La CMA va maintenant entrer dans une phase intensive de collecte de preuves avec les trois entreprises. En se basant sur le calendrier des affaires précédentes, attendez-vous à des conclusions initiales dans trois à six mois. Trainline, Virgin Atlantic et Red Driving School devront chacune décider de se battre contre les allégations ou de régler rapidement pour une pénalité réduite comme l'a fait l'AA. Étant donné que la coopération de l'AA a réduit son amende de 40 %, il est probable qu'au moins l'une de ces entreprises admette sa responsabilité et négocie un règlement avant la fin de 2026. Si la CMA trouve des violations, les consommateurs affectés pourraient voir des remboursements. L'affaire de l'AA a entraîné le retour de plus de 760 000 livres à 80 000 conducteurs en formation, tandis que StubHub a dû rembourser plus de 590 000 livres. En fonction du nombre de clients touchés et de la durée pendant laquelle le drip pricing a eu lieu, les pools de compensation pourraient être substantiels. Le régulateur a également signalé que des enquêtes en cours sur d'autres entreprises, y compris Appliances Direct, Wayfair et Gold's Gym, se poursuivent, avec des mises à jour attendues à travers l'été et l'automne 2026. L'impact sur l'industrie est presque certain. Les conseils de la CMA de novembre 2025 sur la transparence des prix ont déjà poussé des centaines d'entreprises à revoir leurs processus de paiement. Attendez-vous à une vague de conformité discrète alors que les entreprises dans les secteurs du voyage, du divertissement, de l'éducation et du commerce électronique nettoient leurs sites Web pour s'assurer que tous les frais obligatoires sont inclus dans le premier prix que les clients voient. L'alternative, une enquête publique et une amende potentielle de plusieurs millions de livres, est trop coûteuse et trop dommageable pour la réputation de la plupart des entreprises pour qu'elles prennent le risque. C'est une dissuasion réglementaire qui fonctionne exactement comme prévu.

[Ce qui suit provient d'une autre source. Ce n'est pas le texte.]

(** * Contacts Matcher 5000: normalisation, company and person matching

    A shallow embedding of the matching engine of [leadmatcher5000.py] and
    of [app.py]: the field normalisers, the company matcher, the person
    matcher and the roster aggregator, together with the properties the
    specification states about them.

    Conventions of the embedding.
    - A Python [str] is a [text], a list of characters; a character is a
      code point below 256 and is classified the way Python classifies it
      ([\w], [\s], [str.lower]) on that range.
    - A cell of a data frame read with [dtype=str] is a string or NaN.
    - The scorers of [fuzzywuzzy] are not part of the repository; they are
      the fields of a [SimilarityProvider], and every result is stated for
      an arbitrary provider, with what it needs of the provider as a
      hypothesis.
    - Code that can raise returns a [result]. *)

From Stdlib Require Import ZArith Ascii String Lia Sorted.
From stdpp Require Import gmap strings list.

Open Scope Z_scope.

(* ================================================================== *)
(** ** Characters and text *)
(* ================================================================== *)

Abbreviation text := (list ascii).

Coercion list_ascii_of_string : string >-> list.

Definition code (c : ascii) : N := N_of_ascii c.

Definition in_range (lo hi : N) (c : ascii) : bool :=
  ((lo <=? code c) && (code c <=? hi))%N.

Definition is_char (n : N) (c : ascii) : bool := (code c =? n)%N.

(** [\s] on a [str] pattern, and the characters [str.strip()] and
    [str.split()] treat as blank: TAB..CR, FS..US, space, NEL, NBSP. *)
Definition is_space (c : ascii) : bool :=
  in_range 9 13 c || in_range 28 32 c || is_char 133 c || is_char 160 c.

(** [\d]: the decimal digits. *)
Definition is_digit (c : ascii) : bool := in_range 48 57 c.

(** The characters below 256 that [str.lower] changes. *)
Definition is_upper (c : ascii) : bool :=
  in_range 65 90 c || (in_range 192 222 c && negb (is_char 215 c)).

(** [[A-Za-z]]. *)
Definition is_ascii_letter (c : ascii) : bool :=
  in_range 65 90 c || in_range 97 122 c.

(** [\w]: alphanumeric characters and the underscore. *)
Definition is_word (c : ascii) : bool :=
  is_ascii_letter c || is_digit c || is_char 95 c
  || is_char 170 c || is_char 178 c || is_char 179 c || is_char 181 c
  || is_char 185 c || is_char 186 c || in_range 188 190 c
  || in_range 192 214 c || in_range 216 246 c || in_range 248 255 c.

Definition lower_char (c : ascii) : ascii :=
  if is_upper c then ascii_of_N (code c + 32) else c.

(** [s.lower()] *)
Definition lower (s : text) : text := map lower_char s.

Definition text_eqb (s t : text) : bool := bool_decide (s = t).

(** [s.strip(chars)]: drop the leading and the trailing characters that
    satisfy [p]. *)
Fixpoint lstrip (p : ascii -> bool) (s : text) : text :=
  match s with
  | c :: s' => if p c then lstrip p s' else s
  | [] => []
  end.

Definition rstrip (p : ascii -> bool) (s : text) : text :=
  rev (lstrip p (rev s)).

Definition strip_chars (p : ascii -> bool) (s : text) : text :=
  rstrip p (lstrip p s).

(** [s.strip()] *)
Definition strip (s : text) : text := strip_chars is_space s.

(** [s.split()]: the maximal runs of non-blank characters. *)
Fixpoint split_acc (cur : text) (s : text) : list text :=
  match s with
  | [] => match cur with [] => [] | _ => [rev cur] end
  | c :: s' =>
      if is_space c
      then match cur with
           | [] => split_acc [] s'
           | _ => rev cur :: split_acc [] s'
           end
      else split_acc (c :: cur) s'
  end.

Definition split (s : text) : list text := split_acc [] s.

(** [sep.join(l)] *)
Fixpoint join (sep : text) (l : list text) : text :=
  match l with
  | [] => []
  | [w] => w
  | w :: l' => w ++ sep ++ join sep l'
  end.

Fixpoint starts_with (p s : text) : bool :=
  match p, s with
  | [], _ => true
  | c :: p', d :: s' => bool_decide (c = d) && starts_with p' s'
  | _ :: _, [] => false
  end.

(** [sub in s] *)
Fixpoint contains (sub s : text) : bool :=
  starts_with sub s ||
  match s with
  | [] => false
  | _ :: s' => contains sub s'
  end.

(** [s.endswith(suf)] *)
Definition ends_with (suf s : text) : bool := starts_with (rev suf) (rev s).

(** A Python truth test on a string: [if s:]. *)
Definition truthy (s : text) : bool :=
  match s with [] => false | _ => true end.

(* ================================================================== *)
(** ** Regular expressions

    The patterns of the program use literals, character classes, greedy
    repetition of a character class, greedy optional groups, ordered
    alternation, and the zero-width assertions [^], [$] and [\b].  The
    matcher is a backtracking matcher: [rmatch r prev s] lists, in the
    order in which [re] tries them, the ways [r] can match a prefix of [s]
    when [prev] is the character before [s]; each way is the last
    character consumed and the rest of the input. *)
(* ================================================================== *)

Inductive regex :=
| Lit (s : text)
| Cls (p : ascii -> bool)
| Star (p : ascii -> bool)
| Plus (p : ascii -> bool)
| Opt (r : regex)
| Alt (r1 r2 : regex)
| Seq (r1 r2 : regex)
| Bol
| Eol
| WordB.

Infix ">>" := Seq (at level 60, right associativity).

Abbreviation pos := (option ascii * text)%type.

Fixpoint lit_match (l : text) (prev : option ascii) (s : text) : list pos :=
  match l with
  | [] => [(prev, s)]
  | c :: l' =>
      match s with
      | d :: s' => if bool_decide (c = d) then lit_match l' (Some d) s' else []
      | [] => []
      end
  end.

(** Greedy repetition: the longest run first, then shorter ones. *)
Fixpoint star_match (p : ascii -> bool) (prev : option ascii) (s : text) : list pos :=
  match s with
  | c :: s' => if p c then star_match p (Some c) s' ++ [(prev, s)] else [(prev, s)]
  | [] => [(prev, s)]
  end.

Definition word_before (prev : option ascii) : bool :=
  match prev with Some c => is_word c | None => false end.

Definition word_after (s : text) : bool :=
  match s with c :: _ => is_word c | [] => false end.

Definition newline : ascii := ascii_of_N 10.

Fixpoint rmatch (r : regex) (prev : option ascii) (s : text) : list pos :=
  match r with
  | Lit l => lit_match l prev s
  | Cls p => match s with
             | c :: s' => if p c then [(Some c, s')] else []
             | [] => []
             end
  | Star p => star_match p prev s
  | Plus p => match s with
              | c :: s' => if p c then star_match p (Some c) s' else []
              | [] => []
              end
  | Opt r1 => rmatch r1 prev s ++ [(prev, s)]
  | Alt r1 r2 => rmatch r1 prev s ++ rmatch r2 prev s
  | Seq r1 r2 => flat_map (fun q : pos => rmatch r2 (fst q) (snd q)) (rmatch r1 prev s)
  | Bol => match prev with None => [(prev, s)] | Some _ => [] end
  | Eol => match s with
           | [] => [(prev, s)]
           | [c] => if bool_decide (c = newline) then [(prev, s)] else []
           | _ => []
           end
  | WordB => if xorb (word_before prev) (word_after s) then [(prev, s)] else []
  end.

(** The match [re] reports at a position: the first way, as the number of
    characters it consumes. *)
Definition match_at (r : regex) (prev : option ascii) (s : text) : option nat :=
  match rmatch r prev s with
  | q :: _ => Some (length s - length (snd q))%nat
  | [] => None
  end.

(** [re.sub(r, repl, s)], left to right over non-overlapping matches;
    [repl] maps the matched text to its replacement.  [skip] counts the
    characters of the current match that are still to be dropped.  No
    pattern of the program matches the empty string (see [nullable]); the
    branch for an empty match replaces it and copies the next character. *)
Fixpoint sub_from (r : regex) (repl : text -> text)
    (prev : option ascii) (s : text) (skip : nat) : text :=
  match skip with
  | S k => match s with
           | c :: s' => sub_from r repl (Some c) s' k
           | [] => []
           end
  | O =>
      match match_at r prev s with
      | Some (S k) =>
          repl (take (S k) s) ++
          match s with
          | c :: s' => sub_from r repl (Some c) s' k
          | [] => []
          end
      | Some O =>
          repl [] ++
          match s with
          | c :: s' => c :: sub_from r repl (Some c) s' O
          | [] => []
          end
      | None =>
          match s with
          | c :: s' => c :: sub_from r repl (Some c) s' O
          | [] => []
          end
      end
  end.

Definition re_sub_fn (r : regex) (repl : text -> text) (s : text) : text :=
  sub_from r repl None s O.

(** [re.sub(r, repl, s)] for a replacement without group references. *)
Definition re_sub (r : regex) (repl : text) (s : text) : text :=
  re_sub_fn r (fun _ => repl) s.

(** Whether a pattern can match the empty string. *)
Fixpoint nullable (r : regex) : bool :=
  match r with
  | Lit l => negb (truthy l)
  | Cls _ | Plus _ => false
  | Star _ | Opt _ | Bol | Eol | WordB => true
  | Alt r1 r2 => nullable r1 || nullable r2
  | Seq r1 r2 => nullable r1 && nullable r2
  end.

(* ================================================================== *)
(** ** Python values *)
(* ================================================================== *)

(** A cell of a data frame read with [dtype=str]: a string, or NaN for a
    missing value. *)
Inductive cell :=
| Str (s : text)
| NaN.

(** [pd.isna(v)] *)
Definition isna (v : cell) : bool :=
  match v with NaN => true | Str _ => false end.

(** [str(v)] *)
Definition py_str (v : cell) : text :=
  match v with Str s => s | NaN => "nan" end.

(** [sorted(l, key=len, reverse=True)]: a stable sort, longest first. *)
Fixpoint insert_by_len_desc (w : text) (l : list text) : list text :=
  match l with
  | [] => [w]
  | x :: l' =>
      if (length x <=? length w)%nat then w :: l
      else x :: insert_by_len_desc w l'
  end.

Definition sorted_by_len_desc (l : list text) : list text :=
  foldr insert_by_len_desc [] l.

(** [d.get(k, k)] on a literal table. *)
Fixpoint table_get (k : text) (tbl : list (text * text)) : option text :=
  match tbl with
  | [] => None
  | (k', v) :: tbl' => if text_eqb k k' then Some v else table_get k tbl'
  end.

Definition texts (l : list string) : list text := map list_ascii_of_string l.

(** [s.split(sep)] on a one-character separator: empty parts are kept. *)
Fixpoint split_on_acc (sep : ascii) (cur : text) (s : text) : list text :=
  match s with
  | [] => [rev cur]
  | c :: s' =>
      if bool_decide (c = sep) then rev cur :: split_on_acc sep [] s'
      else split_on_acc sep (c :: cur) s'
  end.

Definition split_on (sep : ascii) (s : text) : list text := split_on_acc sep [] s.

(** Comparison of strings, by code point. *)
Fixpoint text_ltb (s t : text) : bool :=
  match s, t with
  | _, [] => false
  | [], _ :: _ => true
  | c :: s', d :: t' =>
      (code c <? code d)%N || ((code c =? code d)%N && text_ltb s' t')
  end.

(** Code that can raise. *)
Inductive exception := TypeError | IndexError.

Inductive result (A : Type) :=
| Ok (a : A)
| Raise (e : exception).
Arguments Ok {A} a.
Arguments Raise {A} e.

(** *** Data frames

    A frame has column labels and rows of cells; [iterrows] hands out
    each row as a series, the cells under their labels.  Labels are taken
    to be distinct; a row shorter than the header is filled with NaN. *)

Record DataFrame := {
  columns : list string;
  rows : list (list cell)
}.

Abbreviation Series := (list (string * cell)).

Fixpoint label_row (cols : list string) (r : list cell) : Series :=
  match cols with
  | [] => []
  | col :: cols' =>
      match r with
      | v :: r' => (col, v) :: label_row cols' r'
      | [] => (col, NaN) :: label_row cols' []
      end
  end.

Definition iterrows (df : DataFrame) : list Series :=
  map (label_row (columns df)) (rows df).

(** [row[label]], when [label in row]. *)
Fixpoint item (row : Series) (label : string) : option cell :=
  match row with
  | [] => None
  | (l, v) :: row' => if bool_decide (l = label) then Some v else item row' label
  end.

(** [label in row] *)
Definition has_label (row : Series) (label : string) : bool :=
  bool_decide (is_Some (item row label)).

(** [row.get(label, '')] *)
Definition series_get (row : Series) (label : string) : cell :=
  default (Str "") (item row label).

(** [df[col]]: the cells of one column. *)
Definition column (df : DataFrame) (col : string) : list cell :=
  map (fun row => default NaN (item row col)) (iterrows df).

(** *** Dictionaries in insertion order

    [d[k] = v] replaces the value of a key that is present, in place, and
    appends a new key. *)

Fixpoint dict_set {V : Type} (k : text) (v : V) (d : list (text * V)) : list (text * V) :=
  match d with
  | [] => [(k, v)]
  | (k', v') :: d' =>
      if text_eqb k k' then (k, v) :: d' else (k', v') :: dict_set k v d'
  end.

Fixpoint dict_get {V : Type} (k : text) (d : list (text * V)) : option V :=
  match d with
  | [] => None
  | (k', v') :: d' => if text_eqb k k' then Some v' else dict_get k d'
  end.

(** [d.update(e)] *)
Definition dict_update {V : Type} (d e : list (text * V)) : list (text * V) :=
  foldl (fun d kv => dict_set (fst kv) (snd kv) d) d e.

(** [list(d.values())] *)
Definition dict_values {V : Type} (d : list (text * V)) : list V := map snd d.

(** *** Thresholds *)

Record Thresholds := {
  company_name : Z;
  person_name : Z;
  email : Z;
  title : Z;
  department : Z
}.

(** *** The similarity provider

    [fuzz.ratio], [fuzz.token_sort_ratio], [fuzz.token_set_ratio] and
    [fuzz.partial_ratio].  They accept any object: the person matcher
    hands them the key dictionaries of [get_person_key] as well as
    strings. *)

Record PersonKey := {
  last_name : text;
  first_name : text;
  job_title : text;
  linkedin : text;
  email_name : text
}.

Ce que l'histoire nous apprend
Le drip pricing a été une épine dans le pied des régulateurs pendant des décennies, mais l'application a historiquement été inefficace. Sous l'ancienne réglementation sur la protection des consommateurs contre les pratiques commerciales déloyales de 2008, la CMA devait compter sur des engagements volontaires ou passer par de longues procédures judiciaires pour forcer les entreprises à changer de comportement. Le résultat était une culture de conformité basée sur le calcul du risque minimal d'application par rapport à l'augmentation des revenus en faisant paraître les prix moins chers qu'ils ne l'étaient réellement. La loi sur les marchés numériques, la concurrence et les consommateurs de 2024 a complètement changé la donne. Inspirée par des régimes d'application directe similaires dans l'Union européenne et en Australie, la DMCCA a donné à la CMA le pouvoir d'émettre des décisions contraignantes et des sanctions financières sans avoir besoin d'une approbation judiciaire préalable. La législation cible explicitement le drip pricing, les faux avis et la vente sous pression, des pratiques qui, selon une étude du Département des affaires et du commerce de 2023, coûtaient aux consommateurs britanniques entre 595 millions et 3,5 milliards de livres par an. Ce changement représente une réévaluation fondamentale de la manière dont le Royaume-Uni régule les marchés de consommation, passant d'un modèle léger et consultatif à une approche interventionniste où le régulateur a de réels pouvoirs et n'a pas peur de les utiliser.